Odysseusの故郷Ithaca島発見?
▽英国の実業家Robert Bittlestoneが、Odysseus Unboundという598頁の大著で、Odysseusの故郷IthacaはPaliki半島だと主張した。Nicholas Kristofは、Bittlestoneに招かれて、Palikiを一緒に散策した。Homerosによれば、Ithacaは四つの島の最西部の低地の島である。ところが現在のIthaca島は、Ionia海の群島の東端の山岳島で、全然合わない。他方Paliki島は東側の大きなCephalonia島と陸続きであるが、Bittlestoneは、両島を繋ぐ陸橋は、昔水面下にあったのではないかと考えた。Straboが、「この半島は低地で、時に水没する」と言っている。それにこの島は、二つのplatesに押されて盛り上がってきており、1953年の地震で海抜が2 feetも上った。陸橋が昔水没していたという説には英国の地質学者John R. Underhillも好意的である。Homerosの叙述は細部に亘っており、Palikiと見事に一致している。BittlestoneはKristofを、Odysseusが上陸したと思われる北部の浜に案内した。多分ここに到着する前に停泊したのはCorfu島だろう。CorfuからPalikiに船旅をしてみると、Homerosの描く景色を連想させる。Homerosが描いた「海に突き出した絶壁の岬」もある。問題は、Homerosによればこの近くに二つ入口のある洞窟があるはずだが、今はそんなものはないことである。しかし長い間に地下に埋まった可能性もあり、Bittlestoneは「地下の洞窟が発見され、そこからHomerosの原典が出てくるのではないか」と目を輝かしている。Odysseusが上陸して赴いた豚飼育場らしいところは、現在は羊飼育場になっている。その先のKastelliはOdysseusの宮殿跡の候補だ、と。CambridgeのAnthony Snodgrass教授はそこで、先史時代の砦跡や土器のかけらを発見した。Bittlestoneの新説は、SnodgrassやHarvardのGregory Nagyなどの支持を受けている(Herald Tribune 3/12/2012)。
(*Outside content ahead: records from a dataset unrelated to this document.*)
Definition findMissingValues (parsedData : Dataset) : MissingReport.t :=
  let hs := headers parsedData in
  let rs := rows parsedData in
  let '(counted, missingByRow) :=
    forEach_indexed (missing_row hs) rs 0%nat (missing_init hs, []) in
  let missingByColumn :=
    fold_left (fun o header => Obj.alter (set_percentage (length rs)) header o) hs counted in
  let totalCells := (length hs * length rs)%nat in
  let totalMissing :=
    fold_left (fun sum col => (sum + MissingColumn.count col)%nat) (Obj.values missingByColumn) 0%nat in
  let columnsWithMissing :=
    length (List.filter (fun col => (0 <? MissingColumn.count col)%nat) (Obj.values missingByColumn)) in
  let percentMissing := (Num.of_nat totalMissing / Num.of_nat totalCells * Fin 100)%num in
  let columnMissingPenalty :=
    (Num.of_nat columnsWithMissing / Num.of_nat (length hs) * Fin 15)%num in
  let strictCompletenessScore :=
    Num.max (Fin 0) (Fin 100 - percentMissing - columnMissingPenalty)%num in
  MissingReport.mk missingByColumn missingByRow totalMissing
    (Num.of_nat totalMissing / Num.of_nat totalCells * Fin 100)%num
    strictCompletenessScore.

(** *** findDuplicates *)

Definition rowHash (hs : list string) (r : row) : string :=
  JSON_stringify (sort_default (map (fun header => cell r header) hs)).

Definition duplicate_step (hs : list string)
    (st : gmap string nat * list DuplicateEntry.t) (r : row) (index : nat)
    : gmap string nat * list DuplicateEntry.t :=
  match st.1 !! rowHash hs r with
  | Some originalIndex => (st.1, st.2 ++ [DuplicateEntry.mk originalIndex index r])
  | None => (<[rowHash hs r := index]> st.1, st.2)
  end.

Definition find_duplicate_rows (parsedData : Dataset) : list DuplicateEntry.t :=
  (forEach_indexed (duplicate_step (headers parsedData)) (rows parsedData) 0%nat (∅, [])).2.

Definition cardinality_penalty (parsedData : Dataset) (totalUniquenessPenalty : number)
    (header : string) : number :=
  let columnValues := List.filter not_blank (column parsedData header) in
  if (0 <? length columnValues)%nat then
    let uniqueValues := Set_size columnValues in
    let uniqueRatio := (Num.of_nat uniqueValues / Num.of_nat (length columnValues))%num in
    if (uniqueRatio <? Fin (4 # 5))%num
    then (totalUniquenessPenalty + (Fin (4 # 5) - uniqueRatio) * Fin 10)%num
    else totalUniquenessPenalty
  else totalUniquenessPenalty.

Definition findDuplicates (parsedData : Dataset) : DuplicateReport.t :=
  let duplicates := find_duplicate_rows parsedData in
  let totalUniquenessPenalty :=
    fold_left (cardinality_penalty parsedData) (headers parsedData) (Fin 0) in
  let nrows := length (rows parsedData) in
  let uniquenessScore :=
    (Fin 100 - (Num.of_nat (length duplicates) / Num.of_nat nrows * Fin 100))%num in
  let uniquenessScore := Num.max (Fin 0) (uniquenessScore - totalUniquenessPenalty)%num in
  DuplicateReport.mk (length duplicates)
    (Num.of_nat (length duplicates) / Num.of_nat nrows * Fin 100)%num
    duplicates uniquenessScore.

(** *** analyzeDataTypes *)

Definition analyzeDataTypes (parsedData : Dataset) : jsobj TypeInfo.t :=
  fold_left (fun typeAnalysis header =>
               Obj.set typeAnalysis header (detectDataType (column parsedData header)))
            (headers parsedData) [].

(** *** calculateStatistics *)

(** [typeof v === 'number' ? v : parseFloat(v)] *)
Definition to_numeric (v : value) : number :=
  match v with
  | VNum n => n
  | _ => parseFloat v
  end.

Definition numeric_values (values : list value) : list number :=
  List.filter (fun v => negb (Num.isNaN v))
    (map to_numeric (List.filter not_blank values)).

Definition mode_step (st : gmap string nat * nat * option number) (val : number)
    : gmap string nat * nat * option number :=
  let '(frequency, maxFreq, mode) := st in
  let key := Number_toString val in
  let f := S (default 0%nat (frequency !! key)) in
  let frequency := <[key := f]> frequency in
  if (maxFreq <? f)%nat then (frequency, f, Some val) else (frequency, maxFreq, mode).

Definition calculateMode (values : list number) : option number :=
  (fold_left mode_step values (∅, 0%nat, None)).2.

Definition calculateStatistics (values : list value) : option Statistics.t :=
  let numericValues := numeric_values values in
  if (length numericValues =? 0)%nat then None
  else
    let sorted := sort_with (fun a b => (a - b)%num) numericValues in
    let sum := fold_left Num.add numericValues (Fin 0) in
    let mean := (sum / Num.of_nat (length numericValues))%num in
    let squaredDiffs := map (fun val => Num.pow (val - mean)%num 2) numericValues in
    let variance :=
      (fold_left Num.add squaredDiffs (Fin 0) / Num.of_nat (length numericValues))%num in
    let stdDev := Math_sqrt variance in
    let q1Index := Num.floor (Num.of_nat (length sorted) * Fin (1 # 4))%num in
    let q2Index := Num.floor (Num.of_nat (length sorted) * Fin (1 # 2))%num in
    let q3Index := Num.floor (Num.of_nat (length sorted) * Fin (3 # 4))%num in
    let last := at_index sorted (Num.of_nat (length sorted) - Fin 1)%num in
    Some (Statistics.mk
            (length numericValues)
            (at_index sorted (Fin 0))
            last
            mean
            (at_index sorted q2Index)
            (calculateMode numericValues)
            stdDev
            variance
            (at_index sorted q1Index)
            (at_index sorted q2Index)
            (at_index sorted q3Index)
            (last - at_index sorted (Fin 0))%num).

(** *** detectOutliers *)

Definition outlier_step (lowerBound upperBound : number)
    (outliers : list Outlier.t) (v : value) (index : nat) : list Outlier.t :=
  let numValue := to_numeric v in
  if negb (Num.isNaN numValue)
     && ((numValue <? lowerBound)%num || (numValue >? upperBound)%num)
  then outliers ++ [Outlier.mk index numValue
                      (if (numValue <? lowerBound)%num then Low else High)]
  else outliers.

Definition detectOutliers (values : list value) : OutlierReport.t :=
  match calculateStatistics values with
  | None => OutlierReport.mk [] 0 (Fin 0) None None
  | Some stats =>
      let iqr := (Statistics.q3 stats - Statistics.q1 stats)%num in
      let lowerBound := (Statistics.q1 stats - Fin (3 # 2) * iqr)%num in
      let upperBound := (Statistics.q3 stats + Fin (3 # 2) * iqr)%num in
      let outliers := forEach_indexed (outlier_step lowerBound upperBound) values 0%nat [] in
      OutlierReport.mk outliers (length outliers)
        (Num.of_nat (length outliers) / Num.of_nat (length values) * Fin 100)%num
        (Some lowerBound) (Some upperBound)
  end.

(** *** analyzeDataQuality *)

(** The object stored in [columnStats[header]]. *)
Definition column_stats_of (parsedData : Dataset) (missingValues : MissingReport.t)
    (header : string) (typeInfo : TypeInfo.t) : ColumnStats.t :=
  let columnValues := column parsedData header in
  let unique := Set_size (List.filter not_blank columnValues) in
  let uniquePercentage :=
    (Num.of_nat (Set_size columnValues) / Num.of_nat (length columnValues) * Fin 100)%num in
  let missing := Obj.get (MissingReport.byColumn missingValues) header in
  match TypeInfo.type typeInfo with
  | TNumber =>
      ColumnStats.mk typeInfo missing unique uniquePercentage
        (Some (calculateStatistics columnValues))
        (Some (detectOutliers columnValues))
  | _ => ColumnStats.mk typeInfo missing unique uniquePercentage None None
  end.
▽2009年6月25日のJapan Timesの記事:皆さん紀元前8世紀の詩人ホメロスの叙事詩、『イリアス』と『オデュッセイア』のことはご存知でしょうが、ギリシャ軍がトロイを征服した帰り、船が嵐に襲われて、イタケー王オデュッセウスは長い間地中海を漂流し、色んな島で女性に誘惑されたり、冥土でアキレウスの霊に会ったり、冒険を重ねます。
他方留守のイタケーでは、奥方のペネロペイアが、「もう亭主は死んだに決まっている、早く我々の誰かと再婚しなさい」と迫る求婚者たちのハラスメントに必死で抵抗して日々を送っています。そして遂にオデュッセウスは変装して帰国し、求婚者たちを徹底的にやっつけて、奥方と感激の対面をするのですが、その求婚者たちをやっつけた日が、紀元前1178年4月16日だということが判明したというのです。
魔女やら冥土やら、漠然たる夢物語の話から、突如として4月16日という日まで特定されて、「ほんまかいな」と首をかしげざるを得ませんが、マニャスコという古典学者とバイクージスという天文学者の協力で、その日が日蝕であったこと(『オデュッセイア』XXIII邦訳下巻p.291)、当然新月であったこと(XIV, p.42)、その6日前に金星が早朝出ていたこと(XIII,p.15)、29日前に「すばる」や牛飼い座が夕方同時に見えたこと(V,上巻p.141)、33日前に水星が夜明けに現れたこと(V,p131)などの記述から見て、まさしくこの日以外にあり得ないというのです。
『イリアス』や『オデュッセイア』の記述については、ホメロス創作説と伝承承継説が対立しており、僕は後者の熱烈な支持者で、具体的日時まで示されたことで、叙事詩はトロヤ戦争後間もない時期に史実に即して歌われたものだという説に有利ではないか、と感じられます。あの後しばらく、僕に会った人は誰も、このことの講釈を聞かされました。